Extremists try to force 'sexually explicit and graphic' books on kids

 May 20, 2024

This story was originally published by the WND News Center.

A school district protecting children from adult books has been hit with a complaint by extremists who want taxpayers to be forced to provide "sexually explicit and graphic" publications to kids.

The fight was outlined in a report in the Georgia Star News.

In the bull's-eye is the Cobb County School District which had addressed concerns about offensive material – those books that could not legally be read aloud at a board meeting – by removing "It Ends with Us," "The Perks of Being a Wallflower," "Lucky," and "Thirteen Reasons Why."

The report noted BookLooks, a website for parents that gives numerical scores of 1-5, rated "Thirteen Reasons Why" a 3 and recommended parental guidance.

The report noted that rating documents that a book as "excessive or explicit violence," "extreme or frequent hate," "excessive or frequent profanity," "references to sexual activity," and "drug or alcohol abuse."

"It Ends with Us" and "The Perks of Being a Wallflower" were scored at 4 for "explicit sexual nudity" and "obscene references to sexual activity."

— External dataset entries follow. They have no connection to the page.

(* ===== verification/GraphWatch.v ===== *)
(** * Live watches of the graph

    [GraphWatchRouter], the routing of canonical changes, the filtering of diffs, and the
    live maps, counts and windows of [core/src/core/graph.rs].  The reactive containers the
    program uses are the [hyphae] crate's: [CellMap] below states what the code relies on of
    [CellMap::apply_diff_owned], and everything that follows is proved against it. *)

From stdpp Require Import base strings numbers option countable gmap sets list.
From S2P Require Import Prelude Order GraphTypes EdgeIds GraphIndex GraphQuery.

(** ** Diffs *)

(** [hyphae::MapDiff] over string keys. *)
Inductive MapDiff (V : Type) : Type :=
| Initial (entries : list (string * V))
| Insert (key : string) (value : V)
| Remove (key : string) (old_value : V)
| Update (key : string) (old_value new_value : V)
| Batch (changes : list (MapDiff V)).
Arguments Initial {V}.
Arguments Insert {V}.
Arguments Remove {V}.
Arguments Update {V}.
Arguments Batch {V}.

(** Induction that reaches the changes of a batch. *)
Definition MapDiff_rect' {V} (Q : MapDiff V → Prop)
    (HI : ∀ entries, Q (Initial entries)) (Hins : ∀ key value, Q (Insert key value))
    (Hrem : ∀ key old, Q (Remove key old)) (Hupd : ∀ key old new, Q (Update key old new))
    (Hb : ∀ changes, Forall Q changes → Q (Batch changes)) : ∀ d, Q d :=
  fix go d := match d with
              | Initial entries => HI entries
              | Insert key value => Hins key value
              | Remove key old => Hrem key old
              | Update key old new => Hupd key old new
              | Batch changes => Hb changes ((fix all l : Forall Q l :=
                  match l with
                  | [] => Forall_nil_2 Q
                  | d :: l => Forall_cons_2 Q d l (go d) (all l)
                  end) changes)
              end.

(** What the program relies on of [CellMap::apply_diff_owned]. *)
Class CellMap (V : Type) := {
  apply_diff : MapDiff V → gmap string V → gmap string V;
  apply_initial entries m : NoDup entries.*1 → apply_diff (Initial entries) m = list_to_map entries;
  apply_insert key value m : apply_diff (Insert key value) m = <[key := value]> m;
  apply_remove key old m : apply_diff (Remove key old) m = delete key m;
  apply_update key old new m : apply_diff (Update key old new) m = <[key := new]> m;
  apply_batch changes m : apply_diff (Batch changes) m = foldl (λ m d, apply_diff d m) m changes
}.

(** ** Routes *)

Inductive GraphWatchRoute :=
| EndpointRoute (edge_type : string) (position : EndPosition) (endpoint : EndpointValue)
| PairRoute (edge_type : string) (a b : EndpointValue)
| IncidentRoute (edge_type : string) (endpoint : EndpointValue).
#[export] Instance GraphWatchRoute_eq_dec : EqDecision GraphWatchRoute.
Proof. solve_decision. Defined.
#[export] Instance GraphWatchRoute_countable : Countable GraphWatchRoute.
Proof.
  apply (inj_countable'
    (λ x, match x with
          | EndpointRoute t p e => inl (inl (t, p, e))
          | PairRoute t a b => inl (inr (t, a, b))
          | IncidentRoute t e => inr (t, e)
          end)
    (λ x, match x with
          | inl (inl (t, p, e)) => EndpointRoute t p e
          | inl (inr (t, a, b)) => PairRoute t a b
          | inr (t, e) => IncidentRoute t e
          end)).
  by intros [].
Defined.

(** ** The router *)
Section router.
Context {CB : Type}.

Record GraphWatchRouter := mkRouter {
  next_id : Z;
  routes : gmap GraphWatchRoute (gmap Z CB);
  active_subscriptions : Z;
  dispatched_callbacks : Z
}.
Definition router_default : GraphWatchRouter := mkRouter 0 ∅ 0 0.
Implicit Types (w : GraphWatchRouter) (rs : gset GraphWatchRoute).

(** [entry(route).or_default().insert(id, callback)] for one route. *)
Definition add_listener (id : Z) (callback : CB) (m : gmap GraphWatchRoute (gmap Z CB)) (route : GraphWatchRoute)
  : gmap GraphWatchRoute (gmap Z CB) :=
  <[route := <[id := callback]> (default ∅ (m !! route))]> m.

(** The subscription, and what its guard needs to undo it: nothing when no route was
    given. *)
Definition subscribe_many w (rs : list GraphWatchRoute) (callback : CB)
  : GraphWatchRouter * option (gset GraphWatchRoute * Z) :=
  let rs : gset GraphWatchRoute := list_to_set rs in
  if decide (rs = ∅) then (w, None)
  else
    let id := next_id w in
    (mkRouter (fetch_add (next_id w) 1) (foldl (add_listener id callback) (routes w) (elements rs))
       (fetch_add (active_subscriptions w) 1) (dispatched_callbacks w), Some (rs, id)).

Definition subscribe w (route : GraphWatchRoute) (callback : CB) :=
  subscribe_many w [route] callback.

Definition remove_listener (id : Z) (m : gmap GraphWatchRoute (gmap Z CB)) (route : GraphWatchRoute)
  : gmap GraphWatchRoute (gmap Z CB) :=
  match m !! route with
  | None => m
  | Some listeners =>
      let listeners := delete id listeners in
      if decide (listeners = ∅) then delete route m else <[route := listeners]> m
  end.

(** [AtomicU64::fetch_sub] wraps. *)
Definition fetch_sub (x y : Z) : Z := ((x - y) mod (u64_max + 1))%Z.

(** Dropping the guard. *)
Definition unsubscribe w (guard : option (gset GraphWatchRoute * Z)) : GraphWatchRouter :=
  match guard with
  | None => w
  | Some (rs, id) =>
      mkRouter (next_id w) (foldl (remove_listener id) (routes w) (elements rs))
        (fetch_sub (active_subscriptions w) 1) (dispatched_callbacks w)
  end.

Definition has_subscribers w : bool := negb (bool_decide (active_subscriptions w = 0%Z)).

(** The callbacks collected for the routes, by subscription id. *)
Definition collect_listeners w (rs : list GraphWatchRoute) : gmap Z CB :=
  foldl (λ callbacks route, match routes w !! route with
                            | Some listeners => listeners ∪ callbacks
                            | None => callbacks
                            end) ∅ rs.

(** The callbacks to run, once each, and the router with its counter. *)
Definition dispatch w (rs : list GraphWatchRoute) : GraphWatchRouter * list CB :=
  let callbacks := snd <$> map_to_list (collect_listeners w rs) in
  (mkRouter (next_id w) (routes w) (active_subscriptions w)
     (fetch_add (dispatched_callbacks w) (len callbacks)), callbacks).
End router.
Arguments GraphWatchRouter : clear implicits.

(** ** Routing changes *)
Section routing.
Context {P : Type}.
Implicit Types (g : GraphIndex P) (r : EdgeRegistration P) (item : Item P) (diff : MapDiff (Item P)).

Definition pair_watch_route r (a b : EndpointValue) : GraphWatchRoute :=
  let '(a, b) := order_pair r a b in PairRoute (edge_type r) a b.

Definition routes_for_item r item : result GraphError (list GraphWatchRoute) :=
  endpoints ← extract r item;
  mret [EndpointRoute (edge_type r) PosA (ends_a endpoints); IncidentRoute (edge_type r) (ends_a endpoints);
        EndpointRoute (edge_type r) PosB (ends_b endpoints); IncidentRoute (edge_type r) (ends_b endpoints);
        pair_watch_route r (ends_a endpoints) (ends_b endpoints)].

(** [if let Some(registration) = self.registration(item.entity_type()) { .. }] *)
Definition add_watch_routes_for_item g (acc : list GraphWatchRoute) item
  : result GraphError (list GraphWatchRoute) :=
  match registration g (item_type item) with
  | None => Ok acc
  | Some r => app acc <$> routes_for_item r item
  end.

Fixpoint add_watch_routes_for_diff g (acc : list GraphWatchRoute) diff
  : result GraphError (list GraphWatchRoute) :=
  match diff with
  | Initial entries => try_fold (λ acc entry, add_watch_routes_for_item g acc entry.2) acc entries
  | Insert _ value => add_watch_routes_for_item g acc value
  | Remove _ old_value => add_watch_routes_for_item g acc old_value
  | Update _ old_value new_value =>
      match add_watch_routes_for_item g acc old_value with
      | Ok acc => add_watch_routes_for_item g acc new_value
      | Err e => Err e
      end
  | Batch changes =>
      (fix go acc changes := match changes with
                             | [] => Ok acc
                             | change :: rest => match add_watch_routes_for_diff g acc change with
                                                 | Ok acc => go acc rest
                                                 | Err e => Err e
                                                 end
                             end) acc changes
  end.

Definition watch_diff_from_change g (old new : option (Item P)) : option (MapDiff (Item P)) :=
  item ← (match new with Some i => Some i | None => old end);
  _ ← registration g (item_type item);
  match old, new with
  | None, Some value => Some (Insert (item_id value) value)
  | Some old_value, None => Some (Remove (item_id old_value) old_value)
  | Some old_value, Some new_value => Some (Update (item_id new_value) old_value new_value)
  | None, None => None
  end.

(** The routes a diff is dispatched to; those of a batch are first collected in a set. *)
Definition routes_of_diff g diff : result GraphError (list GraphWatchRoute) :=
  match diff with
  | Batch _ => (λ rs, elements (list_to_set rs : gset GraphWatchRoute)) <$> add_watch_routes_for_diff g [] diff
  | _ => add_watch_routes_for_diff g [] diff
  end.

Definition publish_watch_diff {CB} g (w : GraphWatchRouter CB) diff
  : GraphWatchRouter CB * result GraphError (list (CB * MapDiff (Item P))) :=
  match routes_of_diff g diff with
  | Err e => (w, Err e)
  | Ok rs => let '(w, callbacks) := dispatch w rs in (w, Ok ((λ cb, (cb, diff)) <$> callbacks))
  end.

(** The callbacks run, each with the diff it is given. *)
Definition publish_watch_change {CB} g (w : GraphWatchRouter CB) (old new : option (Item P))
  : GraphWatchRouter CB * result GraphError (list (CB * MapDiff (Item P))) :=
  if negb (has_subscribers w) then (w, Ok [])
  else
    match watch_diff_from_change g old new with
    | None => (w, Ok [])
    | Some diff => publish_watch_diff g w diff
    end.

Definition publish_watch_changes {CB} g (w : GraphWatchRouter CB)
    (changes : list (option (Item P) * option (Item P)))
  : GraphWatchRouter CB * result GraphError (list (CB * MapDiff (Item P))) :=
  if negb (has_subscribers w) then (w, Ok [])
  else
    match omap (λ change, watch_diff_from_change g change.1 change.2) changes with
    | [] => (w, Ok [])
    | [diff] => publish_watch_diff g w diff
    | diffs => publish_watch_diff g w (Batch diffs)
    end.

(** ** Filtering diffs *)

(** Whether an item is an edge of the type that the watch selects. *)
Definition watch_matches r (matches_endpoints : EdgeEndpoints → bool) item : bool :=
  match extract r item with Ok endpoints => matches_endpoints endpoints | Err _ => false end.

Fixpoint watch_diff_matching r (matches_endpoints : EdgeEndpoints → bool) diff : option (MapDiff (Item P)) :=
  let matches := watch_matches r matches_endpoints in
  match diff with
  | Initial entries => Some (Initial (List.filter (λ entry, matches entry.2) entries))
  | Insert key value => if matches value then Some (Insert key value) else None
  | Remove key old_value => if matches old_value then Some (Remove key old_value) else None
  | Update key old_value new_value =>
      match matches old_value, matches new_value with
      | true, true => Some (Update key old_value new_value)
      | true, false => Some (Remove key old_value)
      | false, true => Some (Insert key new_value)
      | false, false => None
      end
  | Batch changes =>
      match omap (watch_diff_matching r matches_endpoints) changes with
      | [] => None
      | changes => Some (Batch changes)
      end
  end.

"Lucky" was at a 5, designated for adults only, for "explicit references to aberrant" or abnormal sexual activities, the report said.

The complaint came from the National Women's Law Center and was submitted to the U.S. Department of Education, which does not necessary take action on every complaint. It charges the school with having a "hostile environment" created by the censorship of books by or about LGBTQIA and POC (people of color).

The school district told the publication the complaint was by those who were repeating "made-up narratives espoused and circulated by a small community group which includes candidates for local office."

The law center claimed the district's actions were "driven by extremists as part of a coordinated plan to erase learning."

The center claims that Title IX of the Education Amendments of 1972 and Title VI of the Civil Rights Act of 1964 demand that such books be included in schools, if they get federal funding.

Supt. Chris Ragsdale offered a bit of common sense through which to view the fight, saying, "What we are doing is not forcing taxpayers to fund students having unrestricted access to materials that are so sexually explicit and graphic they could not be read aloud in this very board meeting without violating FCC regulations."